Случилось это сразу после того, как в свет вышла книга Гюго «Восточные мотивы»[349]. Париж охватила паника. Министр внутренних дел отправил в Ним послание с суровой нахлобучкой префекту этого города, тот, в свою очередь, потребовал от королевского прокурора в Тарасконе незамедлительного сообщения о мерах, принятых им в связи с этим ужасным событием. Прокурор, переправившись на другой берег Роны, обследовал место действия, убедился в лживости сообщения и доложил префекту, что корсары не только не дерзали похищать бокерских девственниц, но и вообще вряд ли оные там наличествуют… Префект поспешил успокоить парижское начальство, которое так опрометчиво приняло на веру новости, напечатанные в газете «Семафор».
Стоит послушать, как в Мери рассказывают о дуэли Маскреди и Буффи, двух знаменитых итальянских ученых, чьи имена значатся нынче во всех биографических словарях, при том что носителей этих имен никогда не существовало на белом свете, а также о сиротке Жулии, история которой несколько месяцев назад свела с ума парижан и всполошила весь мир!
Целая южная провинция была сообщницей своей любимой газеты, придумавшей эту небывалую hoax[350]. Марсельцы, живущие в Париже, сговорились между собой морочить нам ею головы, прочие засыпали письмами, дабы еще усилить общее волнение.

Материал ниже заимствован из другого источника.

Lemma read_back_aligned_typed i pre_len start tc n tc' :
  read_back_aligned buffer ic i pre_len start tc = Ok (n, tc') -> typed_change S tc tc'.
Proof.
  unfold read_back_aligned, duplicate_of. intros H. inv_tx. case_match; subst; inv_tx.
  { apply typed_change_refl. }
  inv_read_back.
  eapply typed_change_trans; [eapply setter_typed; eauto; by intros (? & ? & ?)|].
  eapply typed_change_trans; [eapply setter_typed; eauto; by intros (? & ? & ?)|].
  eapply setter_typed; eauto. intros (? & ? & ?). split_and!; try done. cbn.
  match goal with H : negb (_ || _) = true |- _ => apply negb_true_iff, orb_false_iff in H as [_ H];
    apply Z.ltb_ge in H end.
  unfold is_u64 in *. lia.
Qed.

Lemma read_back_unaligned_typed i pre_len start tc n tc' :
  Z.of_nat pre_len <= MAX_PERMITTED_DATA_LENGTH ->
  read_back_unaligned buffer ic i pre_len start tc = Ok (n, tc') -> typed_change S tc tc'.
Proof.
  intros Hpre. unfold read_back_unaligned, duplicate_of. intros H. inv_tx. case_match; subst; inv_tx.
  { apply typed_change_refl. }
  inv_read_back.
  eapply typed_change_trans; [eapply setter_typed; eauto; by intros (? & ? & ?)|].
  eapply setter_typed; eauto. intros (? & ? & ?). split_and!; try done. cbn. lia.
Qed.

Lemma read_back_loop_typed f l start tc u tc' :
  (forall i n start tc m tc', (i, n) ∈ l -> f i n start tc = Ok (m, tc') -> typed_change S tc tc') ->
  read_back_loop f l start tc = Ok (u, tc') -> typed_change S tc tc'.
Proof.
  revert start tc. induction l as [|[i n] l IH]; intros start tc Hf H; cbn [read_back_loop] in H;
    inv_tx; [apply typed_change_refl|]. eapply typed_change_trans.
  - eapply Hf; [by left|eassumption].
  - eapply IH; [|eassumption]. intros. eapply Hf; [by right|eassumption].
Qed.

Lemma deserialize_typed lens tc u tc' :
  Forall (fun n => Z.of_nat n <= MAX_PERMITTED_DATA_LENGTH) lens ->
  deserialize_parameters ic buffer lens tc = Ok (u, tc') -> typed_change S tc tc'.
Proof.
  intros Hlens. unfold deserialize_parameters, is_loader_deprecated. intros H. inv_tx.
  destruct (key_eqb _ _); (eapply read_back_loop_typed; [|exact H]); intros i n start tc1 m tc1' Hin Hr.
  - eapply read_back_unaligned_typed; [|exact Hr].
    apply list_elem_of_lookup in Hin as [q Hq]. apply lookup_zip_Some in Hq as [_ Hq].
    by apply (Forall_lookup_1 _ _ _ _ Hlens Hq).
  - by eapply read_back_aligned_typed.
Qed.

End read_back.

(** Whatever bytes a program leaves in its parameters, reading them back keeps
    every account of the transaction typed (lamports and rent epoch are u64s, the data
    no longer than permitted), keeps keys and number of accounts, and changes no account
    the instruction does not list. *)
Theorem read_back_typed (ic : InstructionContext) (buffer : list byte) (lens : list nat)
    (tc tc' : TransactionContext)
    (Hlens : Forall (fun n => Z.of_nat n <= MAX_PERMITTED_DATA_LENGTH) lens)
    (Hwf : Forall account_typed (accounts tc))
    (Hread : deserialize_parameters ic buffer lens tc = Ok (tt, tc')) :
  Forall account_typed (accounts tc') /\
  account_keys tc' = account_keys tc /\ length (accounts tc') = length (accounts tc) /\
  forall j, (forall i ia, instruction_accounts ic !! i = Some ia -> index_in_transaction ia <> j) ->
    accounts tc' !! j = accounts tc !! j.
Proof.
  destruct (deserialize_typed ic buffer _ _ _ _ Hlens Hread) as (l & Hw & Hl & Ht & Ho).
  rewrite (writes_accounts _ _ _ Hw), (writes_keys _ _ _ Hw). split_and!; auto.
  intros j Hj. apply Ho. intros (i & ia & _ & Hi & _ & Hx)%elem_of_stored. by apply (Hj i ia).
Qed.

(** ** Execution of an instruction *)

(** An instruction of the current loader as the runtime sets it up: a repeated account
    is the same account of the transaction as its first occurrence. *)
Record runnable (tc : TransactionContext) (c : InstructionContext) : Prop := {
  rn_wf : instruction_wf tc c;
  rn_keys : forall i ia, instruction_accounts c !! i = Some ia ->
    first_position (account_keys tc) (index_in_transaction ia);
  rn_once : forall i j ia ja, instruction_accounts c !! i = Some ia ->
    instruction_accounts c !! j = Some ja -> index_in_callee ia = i -> index_in_callee ja = j ->
    index_in_transaction ia = index_in_transaction ja -> i = j;
  rn_loader : is_loader_deprecated c tc = Ok (false, tc)
}.

(** The account [a] with key [k] occurs first at position [i] of the instruction. *)
Definition occurs (tc : TransactionContext) (c : InstructionContext) (i : nat) (k : Pubkey)
    (a : Account) : Prop :=
  exists ia, instruction_accounts c !! i = Some ia /\ index_in_callee ia = i /\
    account_keys tc !! index_in_transaction ia = Some k /\
    accounts tc !! index_in_transaction ia = Some a.

Lemma list_to_map_agree (l : list (Pubkey * Account)) k a :
  (forall k a b, (k, a) ∈ l -> (k, b) ∈ l -> a = b) ->
  (list_to_map l : view) !! k = Some a <-> (k, a) ∈ l.
Proof.
  intros Hl. induction l as [|[j b] l IH]; cbn.
  { rewrite lookup_empty. split; [done|]. intros H. by apply not_elem_of_nil in H. }
  rewrite lookup_insert, elem_of_cons. case_decide as E.
  - subst. split; [intros [= ->]; by left|]. intros [[= ->]|Hin]; [done|]. f_equal.
    eapply (Hl k); [by left|by right].
  - rewrite IH; [|intros k' x y Hx Hy; eapply Hl; by right]. naive_solver.
Qed.

Lemma param_occurs tc c i info a :
  instruction_wf tc c -> param_of tc c i = Some (info, a) ->
  exists j, occurs tc c j (key info) a.
Proof.
  intros Hwf Hp. unfold param_of in Hp. apply bind_Some in Hp as (ia & Hia & Hp).
  apply bind_Some in Hp as (ja & Hja & Hp). apply bind_Some in Hp as (k & Hk & Hp).
  apply bind_Some in Hp as (a' & Ha & [= <- <-]).
  destruct (iw_first _ _ Hwf _ _ Hia) as (_ & ja' & Hja' & Hs). assert (ja' = ja) as -> by congruence.
  exists (index_in_callee ia), ja. done.
Qed.

Lemma occurs_param tc c j k a :
  occurs tc c j k a -> exists info, param_of tc c j = Some (info, a) /\ key info = k.
Proof.
  intros (ia & Hia & Hc & Hk & Ha). unfold param_of. rewrite Hia. cbn [mbind option_bind].
  rewrite Hc, Hia. cbn [mbind option_bind]. rewrite Hk, Ha. eexists. done.
Qed.

Lemma occurs_agree tc c i j k a b :
  runnable tc c -> occurs tc c i k a -> occurs tc c j k b -> i = j /\ a = b.
Proof.
  intros Hr (ia & Hia & Hi & Hk & Ha) (ja & Hja & Hj & Hk' & Hb).
  assert (index_in_transaction ia = index_in_transaction ja) as Hx
    by (eapply first_position_unique; [by eapply rn_keys|by eapply rn_keys|exact Hk|exact Hk']).
  split; [|congruence]. by eapply (rn_once _ _ Hr _ _ ia ja).
Qed.

Lemma view_of_spec tc c ps k a :
  runnable tc c -> length ps = length (instruction_accounts c) ->
  (forall i, (i < length ps)%nat -> ps !! i = param_of tc c i) ->
  view_of ps !! k = Some a <-> exists i, occurs tc c i k a.
Proof.
  intros Hr Hlen Hps.
  assert (forall k a, (k, a) ∈ (fun p : param => (key p.1, p.2)) <$> ps -> exists i, occurs tc c i k a)
    as Hin.
  { intros k' a' ([info b] & [= -> ->] & [i Hi]%list_elem_of_lookup)%list_elem_of_fmap.
    pose proof (lookup_lt_Some _ _ _ Hi) as Hlt. rewrite Hps in Hi by done.
    eapply param_occurs; [apply Hr|exact Hi]. }
  unfold view_of. rewrite list_to_map_agree.
  - split; [apply Hin|]. intros [i Ho]. destruct (occurs_param _ _ _ _ _ Ho) as (info & Hp & <-).
    apply list_elem_of_fmap. exists (info, a). split; [done|]. apply list_elem_of_lookup. exists i.
    rewrite Hps; [done|]. rewrite Hlen. destruct Ho as (ia & Hia & _). by eapply lookup_lt_Some.
  - intros k' x y Hx Hy. destruct (Hin _ _ Hx) as [i Hi], (Hin _ _ Hy) as [j Hj].
    by destruct (occurs_agree _ _ _ _ _ _ _ Hr Hi Hj).
Qed.

Lemma last_key tc c k :
  instruction_wf tc c -> Serialization.last_program_key c tc = Ok (k, tc) -> get_last_program_key c tc = Ok k.
Proof.
  intros Hwf Hk. destruct (last_program tc c Hwf) as (i & k' & a & Hi & Hk' & _ & Hl).
  assert (k' = k) as -> by congruence.
  unfold get_last_program_key, get_index_of_program_account_in_transaction. rewrite Hi. cbn.
  unfold get_key_of_account_at_index. by rewrite Hk'.
Qed.

Lemma posts_lookup tc c ps v i k a post :
  length ps = length (instruction_accounts c) ->
  (forall i, (i < length ps)%nat -> ps !! i = param_of tc c i) ->
  occurs tc c i k a -> posts_of ps v !! i = Some post <-> post = default a (v !! k).
Proof.
  intros Hlen Hps Ho. destruct (occurs_param _ _ _ _ _ Ho) as (info & Hp & <-).
  unfold posts_of. rewrite list_lookup_fmap, Hps, Hp; [cbn; naive_solver|].
  destruct Ho as (ia & Hia & _). rewrite Hlen. by eapply lookup_lt_Some.
Qed.

Section execute.
Context `{Crypto} `{LoaderBincode}.
Variable call : list byte -> list InstructionAccount -> list nat -> InvokeContext ->
  result InstructionError InvokeContext.
Variables (feats : Features) (code : contract) (ic : InvokeContext) (c : InstructionContext).
Let tc := transaction_context ic.
Hypothesis Hc : get_current_instruction_context tc = Ok c.
Hypothesis Hrun : runnable tc c.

Широко известно, что имевший место в Марселе конгресс ученых пришел к выводу, будто Жулиа говорит на языке, до тех пор никому не ведомом.
Но тут Парижу удалось взять реванш: «Вы утверждаете, что Жулиа говорит на языке, марсельцам не ведомом? Но, быть может, она говорит всего-навсего по-французски?»
Таков был ответ парижан фокеянам.
«Семафор» от реплики воздержался.
Вместе с тем, пусть утке и случается увидеть свет в провинции, согласитесь, что существовать она может только в Париже; оттуда она пускается в путь, туда и возвращается, облетев весь мир и приняв новое обличие. Но вот что удивительно: утка, этот плод соития парадокса с фантазией, рано или поздно обретает реальность! Шиллер писал, что бог, зная, как мечтает Колумб открыть Америку, извлек из водной пучины эту новую землю, дабы мечта гения не оказалась пустой выдумкой[351]! Однако оставим в покое гениев и просто скажем: человек выдумывает лишь то, что уже совершилось или со временем совершится.
Газета изобрела девочку, чьи глаза окружала надпись: «Наполеон, император». И что же, три года спустя малышка с такой надписью разгуливала по парижскому бульвару, мы все ее видели.
Каспар Хаузер и разбойник Шюбри оделись плотью в силу того, что были придуманы. Древние поэты вымыслили дракона: г-н Броньяр нашел его остов при раскопках на Монмартре и назвал птеродактилем. Почти все верили в существование некоего сказочного дельфина: итальянские натуралисты недавно обнаружили неповрежденный скелет этого животного в одном из ущелий Апеннинских гор. Большинство считает древнюю сирену басней, но мало кому известно, что три сирены хранятся под стеклянным колпаком в Гаагском королевском музее, их номер — 449, и выловлены они были голландскими моряками в Яванском море.
Дайте срок, и вы убедитесь, что, когда с помощью инструментов Мюло люди проникнут в глубины земли, они обнаружат там планету Назор, озаренную подземным солнцем, — эта великолепная утка вылетела в XVI веке из книги Никола Климиуса, озаглавленной «Ufer subterraneum»[352].
Что ж, планета Назор, несомненно, существует: это, должно быть, просто-напросто преисподняя… Но Фламмеш в данном вопросе осведомленнее, чем мы!
Эту утку можно назвать превосходной: превзойти ее невозможно.
Истина и парадокс
Опубликовано в «L'Artiste» 2 июня 1844 г. Перевод дается в извлечениях. Нерваль опирается на двухвековую традицию афористического жанра во Франции, начатую знаменитыми «Максимами» Ларошфуко (1665) и продолженную в XVIII в. Вовенаргом и Шамфором. Некоторые из его афоризмов перекликаются с афоризмами этих авторов, другие обобщают социальный и нравственный опыт послереволюционной эпохи.
Истинно философским духом проникнуты те люди, которые более других сетуют на неблагодарность, потому что добро они творят не ради самого добра или ради угождения богу, но рассматривают как нечто ссуженное ими в долг и подлежащее возврату, да еще преувеличивают при этом его ценность.
* * *
Я убежден, что на свете не было бы любовных измен, если бы мы сами всегда были неизменны; но каждый из любящих меняется, притом на свой лад, его привычки, нрав, даже облик уже не те, какими были когда-то: так может ли он быть верен прежним своим привязанностям?